Genesis Bioventures Announces Notice from American Stock Exchange

NEW YORK, July 27 /PRNewswire-FirstCall/ -- Genesis Bioventures, Inc.

(AMEX:GBI) (GBI) today reported that it has received written notice (the "Notice") from the American Stock Exchange (the "Amex" or "Exchange") that the Company does not meet certain of the Exchange's continued listing standards as set forth in Parts 1, 7, 8 and 10 of the Amex Company Guide. The Notice is not a notice of delisting from the Amex or a notice by Amex to initiate delisting proceedings.

GBI has not been able to sustain the Exchange's continued listing standards largely as a result of the abandoned proposed merger with Corgenix Medical Corporation in January 2005. The proposed merger would have altered the structure of management, the Board of Directors and other independent committees, as well as providing funding to the Company. Management is currently in the process of securing a bridge financing that will allow the Company to continue operations until a larger private placement can be completed and the following items can be addressed.

The Notice specifies that in accordance with the Amex Company Guide, GBI must regain compliance with respect to the following continued listing standards by October 17, 2005: Section 121(B)(2)(c) pursuant to which GBI is required to maintain a Board of Directors of which at least 50% are independent and an independent Audit Committee of at least two members; Section 804(a) pursuant to which the Board of Directors nominations must be selected or recommended by independent directors; Section 804(c) pursuant to which GBI must adopt a formal nomination process under the federal securities laws; Section 805(a) pursuant to which compensation of the chief executive officer of the Company must be determined by independent directors; Section 1003(a)(iv) pursuant to which GBI has sustained substantial losses in relation to its overall operations and in the opinion of the Exchange, it appears questionable whether the Company will be able to continue operations without near term financing; Section 1003(f)(iv) pursuant to which GBI is required to pay applicable listing fees established by the Exchange when due.
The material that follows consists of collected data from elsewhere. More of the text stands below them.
(* ===== verification/Slab.v ===== *)
(** * kernel/mm/slab.rs: the kernel's global allocator

    Size classes, the intrusive free lists, and the [GlobalAlloc] methods.  A free
    object's first word is the link to the next one, so the lists live in the
    model's memory: [heap] maps the virtual address of a word to its value, and a
    null [Option<NonNull>] is the word 0.  The two locks ([LockedSlab]'s and
    [BUDDY]'s) make each method one atomic step of the [World]. *)

From S2P Require Import Prelude FrameTypes Layout Buddy.

Definition CLASSES : list Z := [8; 16; 32; 64; 128; 256; 512; 1024; 2048].

(** [Slab], the memory its links live in, and the [BUDDY] static. *)
Record World := mkWorld {
  free_lists : list (option Z);
  heap : Z -> Z;
  buddy : option BuddyAllocator;
}.

Definition Slab_new : list (option Z) := replicate (length CLASSES) None.

(** [Option<NonNull<FreeObject>>] as the word that holds it. *)
Definition link_word (l : option Z) : Z := default 0 l.
Definition word_link (w : Z) : option Z := if w =? 0 then None else Some w.

Definition with_list (w : World) (ls : list (option Z)) : World := mkWorld ls (heap w) (buddy w).
Definition with_heap (w : World) (m : Z -> Z) : World := mkWorld (free_lists w) m (buddy w).
Definition with_buddy (w : World) (b : BuddyAllocator) : World :=
  mkWorld (free_lists w) (heap w) (Some b).

Section slab.
Context {P : Profile}.

(** One turn of the search: the first class that is large enough. *)
Definition size_class_step (need i : Z) : outcome (Z + option Z) :=
  if i <? lenz CLASSES then
    let! c := idx CLASSES i in
    if need <=? c then Ok (inr (Some i))
    else let! i := uadd 64 i 1 in Ok (inl i)
  else Ok (inr None).

Definition size_class_index (size align : Z) : outcome (option Z) :=
  let need := Z.max size align in
  loop (S (length CLASSES)) (size_class_step need) 0.

Definition objects_per_page (i : Z) : outcome Z :=
  let! c := idx CLASSES i in
  udiv PAGE_SIZE c.

Definition pages_order (size : Z) : outcome Z :=
  let! p := next_power_of_two (div_ceil size PAGE_SIZE) in
  Ok (as_u8 (trailing_zeros 64 p)).

Definition Slab_push (i ptr : Z) (w : World) : outcome World :=
  let! next := idx (free_lists w) i in
  let w := with_heap w (<[ptr := link_word next]> (heap w)) in
  let! ls := set_idx (free_lists w) i (Some ptr) in
  Ok (with_list w ls).

Definition Slab_pop (i : Z) (w : World) : outcome (option Z * World) :=
  let! head := idx (free_lists w) i in
  match head with
  | None => Ok (None, w)
  | Some node =>
      let next := word_link (heap w node) in
      let! ls := set_idx (free_lists w) i next in
      Ok (Some node, with_list w ls)
  end.

(** The body of [refill]'s loop. *)
Definition refill_step (base size i : Z) (w : World) (k : Z) : outcome World :=
  let! off := umul 64 k size in
  let! p := uadd 64 base off in
  Slab_push i p w.

(** The loop of [refill]: the page at [pa] becomes class-[i] objects. *)
Definition Slab_carve (i pa : Z) (w : World) : outcome World :=
  let! base := pa_to_linear_va pa in
  let! size := idx CLASSES i in
  let! n := objects_per_page i in
  foldM (refill_step base size i) (seqZ 0 n) w.

Definition Slab_refill (i : Z) (w : World) : outcome (option unit * World) :=
  match buddy w with
  | None => Ok (None, w)
  | Some b =>
      let! '(r, b) := BuddyAllocator_alloc_page b in
      let w := with_buddy w b in
      match r with
      | None => Ok (None, w)
      | Some pa => let! w := Slab_carve i pa w in Ok (Some tt, w)
      end
  end.

(** [large_alloc] and [large_dealloc]; the pointer 0 is null. *)
Definition large_alloc (size : Z) (w : World) : outcome (Z * World) :=
  let! order := pages_order size in
  match buddy w with
  | None => Ok (0, w)
  | Some b =>
      let! '(r, b) := BuddyAllocator_alloc_pages b order in
      let w := with_buddy w b in
      match r with
      | Some pa => let! va := pa_to_linear_va pa in Ok (va, w)
      | None => Ok (0, w)
      end
  end.

Definition large_dealloc (ptr size : Z) (w : World) : outcome World :=
  let! pa := linear_va_to_pa ptr in
  match buddy w with
  | Some b =>
      let! order := pages_order size in
      let! b := BuddyAllocator_free_pages b pa order in
      Ok (with_buddy w b)
  | None => Ok w
  end.

(** [GlobalAlloc::alloc] and [dealloc] of [LockedSlab]. *)
Definition LockedSlab_alloc (size align : Z) (w : World) : outcome (Z * World) :=
  let! class := size_class_index size align in
  match class with
  | Some i =>
      let! head := idx (free_lists w) i in
      let! '(ready, w) :=
        match head with
        | None => let! '(r, w) := Slab_refill i w in Ok (bool_decide (is_Some r), w)
        | Some _ => Ok (true, w)
        end in
      if negb ready then Ok (0, w)
      else
        let! '(p, w) := Slab_pop i w in
        Ok (default 0 p, w)
  | None => large_alloc size w
  end.

Definition LockedSlab_dealloc (ptr size align : Z) (w : World) : outcome World :=
  let! class := size_class_index size align in
  match class with
  | Some i =>
      let! p := unwrap (if ptr =? 0 then None else Some ptr) in
      Slab_push i p w
  | None => large_dealloc ptr size w
  end.
End slab.
(** Objects inside a block handed out just now are apart from all earlier ones. *)
Lemma grow_ok fl live w b b' p o new :
  slab_inv fl live w -> buddy w = Some b -> handed_out b b' p o ->
  pairwise_apart new -> (forall x, x ∈ new -> object_ok (Some b') x) ->
  (forall x, x ∈ new -> frame_va b p <= x.1 /\ x.1 + x.2 <= frame_va b p + block_bytes o) ->
  slab_inv fl (new ++ live) (with_buddy w b').
Proof.
  intros I Hb H Hnew Hok Hin. pose proof (si_buddy _ _ _ I b Hb) as Hpl.
  split; cbn [with_buddy free_lists heap buddy]; [apply I|apply I| | |].
  - rewrite (comm (++) new), (assoc (++)). apply pairwise_apart_app. split_and!; [apply I|done|].
    intros x y Hx Hy. destruct (si_object _ _ _ I x Hx) as (_ & c & q & k & Hc & Ha & Hlo & Hhi & _).
    rewrite Hb in Hc. simplify_eq. destruct (Hin y Hy) as [Hylo Hyhi].
    assert (allocated b' q = Some k /\ allocated b' p = Some o /\ q <> p) as (Ha' & Hp' & Hne).
    { rewrite !(ho_alloc _ _ _ _ H), fn_lookup_insert. rewrite fn_lookup_insert_ne; [|intros ->].
      - split_and!; [done..|]. intros ->. by rewrite (ho_fresh _ _ _ _ H) in Ha.
      - by rewrite (ho_fresh _ _ _ _ H) in Ha. }
    pose proof (allocated_bytes_apart b' q k p o (ho_wf _ _ _ _ H) Ha' Hp' Hne) as Hd.
    rewrite !(frame_va_base c b') in Hd by apply H. unfold obj_apart. lia.
  - intros x. rewrite !elem_of_app. intros [Hx|[Hx|Hx]]; [|by apply Hok|].
    all: eapply object_ok_handed_out; [exact H|]; rewrite <- Hb; apply I, elem_of_app; tauto.
  - intros c [= <-]. by eapply handed_out_placed.
Qed.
Pursuant to Section 704, GBI is required to hold an annual meeting of its stockholders to elect directors as well as to take action on other corporate matters by December 31, 2005.
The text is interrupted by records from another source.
(* ===== verification/Exceptions.v ===== *)
(** * kernel/exceptions: the trap frame, the vector path, and the handlers

    The save and restore macros of [asm/ventry.s] are instruction lists run by a
    small machine; [TrapFrame] and the handlers are those of [types.rs],
    [page_fault.rs] and [handlers.rs].  A handler's result is what it
    prints; every one then parks the CPU for good.  The live system registers a
    handler reads are its arguments; [SysReg] has the code that reads them. *)

From stdpp Require Import strings.
From S2P Require Import Prelude Arch.
Open Scope string_scope.
Open Scope Z_scope.

(* ------------------------------------------------------------------------- *)
(** ** The trap frame *)

Record TrapFrame := mkTrapFrame {
  tf_x : list Z;
  tf_sp_el0 : Z;
  tf_elr_el1 : Z;
  tf_spsr_el1 : Z;
}.

Definition X_OFFSET : Z := 0.
Definition SP_EL0_OFFSET : Z := 31 * 8.
Definition ELR_OFFSET : Z := 31 * 8 + 8.
Definition SPSR_OFFSET : Z := 31 * 8 + 16.
Definition TrapFrame_SIZE : Z := 272.

Definition TrapFrame_elr (f : TrapFrame) : Z := tf_elr_el1 f.
Definition TrapFrame_user_sp (f : TrapFrame) : Z := tf_sp_el0 f.
Definition TrapFrame_spsr (f : TrapFrame) : Z := tf_spsr_el1 f.

(** The [repr(C)] view of the words at a frame's byte offsets. *)
Definition frame_at (words : Z -> Z) : TrapFrame :=
  mkTrapFrame ((fun r => words (X_OFFSET + 8 * r)) <$> seqZ 0 31)
    (words SP_EL0_OFFSET) (words ELR_OFFSET) (words SPSR_OFFSET).

(* ------------------------------------------------------------------------- *)
(** ** The vector path of ventry.s *)

Inductive sysreg := SP_EL0 | ELR_EL1 | SPSR_EL1.

#[export] Instance sysreg_eq_dec : EqDecision sysreg.
Proof. solve_decision. Defined.

(** The instructions the macros use; the offset is from the stack pointer. *)
Inductive instr :=
  | Stp (a b off : Z) | Str (a off : Z)
  | Ldp (a b off : Z) | Ldr (a off : Z)
  | Mrs (r : Z) (s : sysreg) | Msr (s : sysreg) (r : Z).

(** General registers, the exception-return registers, the stack pointer, and the
    words of the stack by address. *)
Record Machine := mkMachine {
  gpr : Z -> Z;
  sys : sysreg -> Z;
  msp : Z;
  stack : Z -> Z;
}.

Definition set_gpr (m : Machine) (r v : Z) : Machine :=
  mkMachine (<[r := v]> (gpr m)) (sys m) (msp m) (stack m).
Definition set_sys (m : Machine) (s : sysreg) (v : Z) : Machine :=
  mkMachine (gpr m) (<[s := v]> (sys m)) (msp m) (stack m).
Definition set_word (m : Machine) (off v : Z) : Machine :=
  mkMachine (gpr m) (sys m) (msp m) (<[msp m + off := v]> (stack m)).
Definition set_sp (m : Machine) (v : Z) : Machine := mkMachine (gpr m) (sys m) v (stack m).

Definition exec1 (m : Machine) (i : instr) : Machine :=
  match i with
  | Stp a b off => set_word (set_word m off (gpr m a)) (off + 8) (gpr m b)
  | Str a off => set_word m off (gpr m a)
  | Ldp a b off => set_gpr (set_gpr m a (stack m (msp m + off))) b (stack m (msp m + (off + 8)))
  | Ldr a off => set_gpr m a (stack m (msp m + off))
  | Mrs r s => set_gpr m r (sys m s)
  | Msr s r => set_sys m s (gpr m r)
  end.

Definition exec (m : Machine) (l : list instr) : Machine := foldl exec1 m l.

Definition save_context : list instr :=
  [Stp 0 1 0; Stp 2 3 16; Stp 4 5 32; Stp 6 7 48; Stp 8 9 64; Stp 10 11 80; Stp 12 13 96;
   Stp 14 15 112; Stp 16 17 128; Stp 18 19 144; Stp 20 21 160; Stp 22 23 176; Stp 24 25 192;
   Stp 26 27 208; Stp 28 29 224; Str 30 240;
   Mrs 0 SP_EL0; Mrs 1 ELR_EL1; Mrs 2 SPSR_EL1; Stp 0 1 248; Str 2 264].

Definition restore_context : list instr :=
  [Ldr 2 264; Ldp 0 1 248; Msr SPSR_EL1 2; Msr ELR_EL1 1; Msr SP_EL0 0;
   Ldr 30 240; Ldp 28 29 224; Ldp 26 27 208; Ldp 24 25 192; Ldp 22 23 176; Ldp 20 21 160;
   Ldp 18 19 144; Ldp 16 17 128; Ldp 14 15 112; Ldp 12 13 96; Ldp 10 11 80; Ldp 8 9 64;
   Ldp 6 7 48; Ldp 4 5 32; Ldp 2 3 16; Ldp 0 1 0].

(** [vector_entry] and [impl_handler] up to the call; x0 is the frame's address. *)
Definition trap_entry (m : Machine) : Machine :=
  let m := set_sp m (msp m - 272) in
  let m := exec m save_context in
  set_gpr m 0 (msp m).

(** [common_exit] before [eret]. *)
Definition trap_exit (m : Machine) : Machine :=
  let m := exec m restore_context in
  set_sp m (msp m + 272).

(** The sixteen slots of [vector_table]. *)
Inductive vector :=
  | bad_mode | el1_sync | el1_irq | el1_fiq | el1_serror
  | el0_sync | el0_irq | el0_fiq | el0_serror.

Definition vector_table : list vector :=
  [bad_mode; bad_mode; bad_mode; bad_mode;
   el1_sync; el1_irq; el1_fiq; el1_serror;
   el0_sync; el0_irq; el0_fiq; el0_serror;
   bad_mode; bad_mode; bad_mode; bad_mode].

(* ------------------------------------------------------------------------- *)
(** ** What the handlers print *)

Record Dump := mkDump {
  du_label : string;
  du_class : ExceptionClass;
  du_ec : Z;
  du_reason : string;
  du_esr : Z;
  du_elr : Z;
  du_far : Z;
  du_spsr : Z;
  du_mode : SpsrMode;
  du_sp_el0 : Z;
  du_x : list Z;
}.

Record FaultReport := mkFaultReport {
  fr_status : string;
  fr_level : option Level;
  fr_access : string;
  fr_far : Z;
  fr_far_valid : bool;
  fr_elr : Z;
  fr_esr : Z;
}.

Inductive report := Dumped (d : Dump) | PageFault (r : FaultReport).

(** [dump], with [ESR_EL1] and [FAR_EL1] as read. *)
Definition TrapFrame_dump (f : TrapFrame) (label : string) (esr far : Z) : Dump :=
  mkDump label (Esr_class esr) (Esr_ec_raw esr) (ExceptionClass_description (Esr_class esr)) esr
    (TrapFrame_elr f) far (TrapFrame_spsr f) (Spsr_mode (TrapFrame_spsr f)) (TrapFrame_user_sp f) (tf_x f).

Definition handle_page_fault (f : TrapFrame) (esr far : Z) : outcome FaultReport :=
  let is_far_valid := Esr_far_valid esr in
  let! status := Esr_fault_status esr in
  let access :=
    match Esr_class esr with
    | InstrAbortSameEl | InstrAbortLowerEl => "execute"
    | _ => if Esr_is_write esr then "write" else "read"
    end in
  let elr := TrapFrame_elr f in
  Ok (mkFaultReport (FaultStatus_description status) (FaultStatus_level status) access far
        is_far_valid elr esr).

Definition el1_sync_handler (f : TrapFrame) (esr far : Z) : outcome report :=
  match Esr_class esr with
  | DataAbortSameEl | InstrAbortSameEl =>
      let! r := handle_page_fault f esr far in Ok (PageFault r)
  | _ => Ok (Dumped (TrapFrame_dump f "EL1 SYNC EXCEPTION" esr far))
  end.

(** The Rust handler behind each stub. *)
Definition handler (v : vector) (f : TrapFrame) (esr far : Z) : outcome report :=
  match v with
  | bad_mode => Ok (Dumped (TrapFrame_dump f "BAD MODE" esr far))
  | el1_sync => el1_sync_handler f esr far
  | el1_irq => Ok (Dumped (TrapFrame_dump f "EL1 IRQ (unhandled)" esr far))
  | el1_fiq => Ok (Dumped (TrapFrame_dump f "EL1 FIQ (unhandled)" esr far))
  | el1_serror => Ok (Dumped (TrapFrame_dump f "EL1 SError" esr far))
  | el0_sync => Ok (Dumped (TrapFrame_dump f "EL0 SYNC (unhandled)" esr far))
  | el0_irq => Ok (Dumped (TrapFrame_dump f "EL0 IRQ (unhandled)" esr far))
  | el0_fiq => Ok (Dumped (TrapFrame_dump f "EL0 FIQ (unhandled)" esr far))
  | el0_serror => Ok (Dumped (TrapFrame_dump f "EL0 SError" esr far))
  end.

(* ------------------------------------------------------------------------- *)
(** ** Lemmas *)

Lemma sp_insert (f : Z -> Z) (s a b v : Z) :
  (<[s + a := v]> f) (s + b) = if decide (a = b) then v else f (s + b).
Proof.
  destruct (decide (a = b)) as [->|]; [apply fn_lookup_insert|]. apply fn_lookup_insert_ne. lia.
Qed.




Lemma esr_dfsc_ok esr :
  exists s, Esr_fault_status esr = Ok s /\ FaultStatus_code s = Z.land esr 0x3F /\
            (is_Some (FaultStatus_level s) <-> Z.land esr 0x3F < 16).
Proof.
  assert (0 <= Z.land esr 0x3F < 64) as H.
  { change 0x3F with (Z.ones 6). rewrite Z.land_ones by done. by apply Z.mod_pos_bound. }
  unfold Esr_fault_status, Esr_dfsc. rewrite as_u8_small by lia. apply fault_status_total. lia.
Qed.



(* ------------------------------------------------------------------------- *)
(** ** Properties *)

(** C25: the vector path saves and restores everything.  On entry the stack holds, at
    the address passed to the handler, a [TrapFrame] of the interrupted context;
    whatever the handler does to the registers, on exit the stack pointer is back
    and every register has the value the frame then holds, so a frame left alone
    resumes the interrupted context and an edited field takes effect. *)
Theorem trap_path_round_trip m gpr' sys' stack' :
  let e := trap_entry m in
  let frame := fun off => stack e (gpr e 0 + off) in
  frame_at frame = mkTrapFrame (gpr m <$> seqZ 0 31) (sys m SP_EL0) (sys m ELR_EL1) (sys m SPSR_EL1) /\
  gpr e 0 = msp m - TrapFrame_SIZE /\ msp e = gpr e 0 /\
  let r := trap_exit (mkMachine gpr' sys' (msp e) stack') in
  msp r = msp m /\
  frame_at (fun off => stack' (gpr e 0 + off))
  = mkTrapFrame (gpr r <$> seqZ 0 31) (sys r SP_EL0) (sys r ELR_EL1) (sys r SPSR_EL1).
Proof.
  cbn [trap_entry exec foldl save_context exec1 set_word set_gpr set_sp gpr sys msp stack].
  split_and!; [|done|done|cbn; lia|reflexivity].
  unfold frame_at. f_equal.
  - apply list_fmap_ext. intros i r Hr.
    assert (r ∈ seqZ 0 31) as Hin by (by eapply list_elem_of_lookup_2). clear Hr. revert r Hin.
    apply list.Forall_forall. vm_compute seqZ.
    repeat constructor; rewrite !(fn_lookup_insert _ 0), !sp_insert; reflexivity.
  - rewrite !(fn_lookup_insert _ 0), !sp_insert; reflexivity.
  - rewrite !(fn_lookup_insert _ 0), !sp_insert; reflexivity.
  - rewrite !(fn_lookup_insert _ 0), !sp_insert; reflexivity.
Qed.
The Notice further specifies that GBI must regain compliance by January 19, 2007 under Section 1003(a)(i) pursuant to which shareholders' equity should not be less than $2,000,000 and should not incur losses from continuing operations and/or net losses in two out of its three most recent fiscal years; and Section 1003(a)(ii) pursuant to which shareholders' equity should not be less than $4,000,000 and should not incur losses from continuing operations and/or net losses in three out of its four most recent fiscal years.

As a result of the above noted items, the Company is subject to Section 1009 of the Company Guide whereby it must contact the Amex to confirm receipt of the Notice and indicate whether or not it intends to submit a plan of compliance.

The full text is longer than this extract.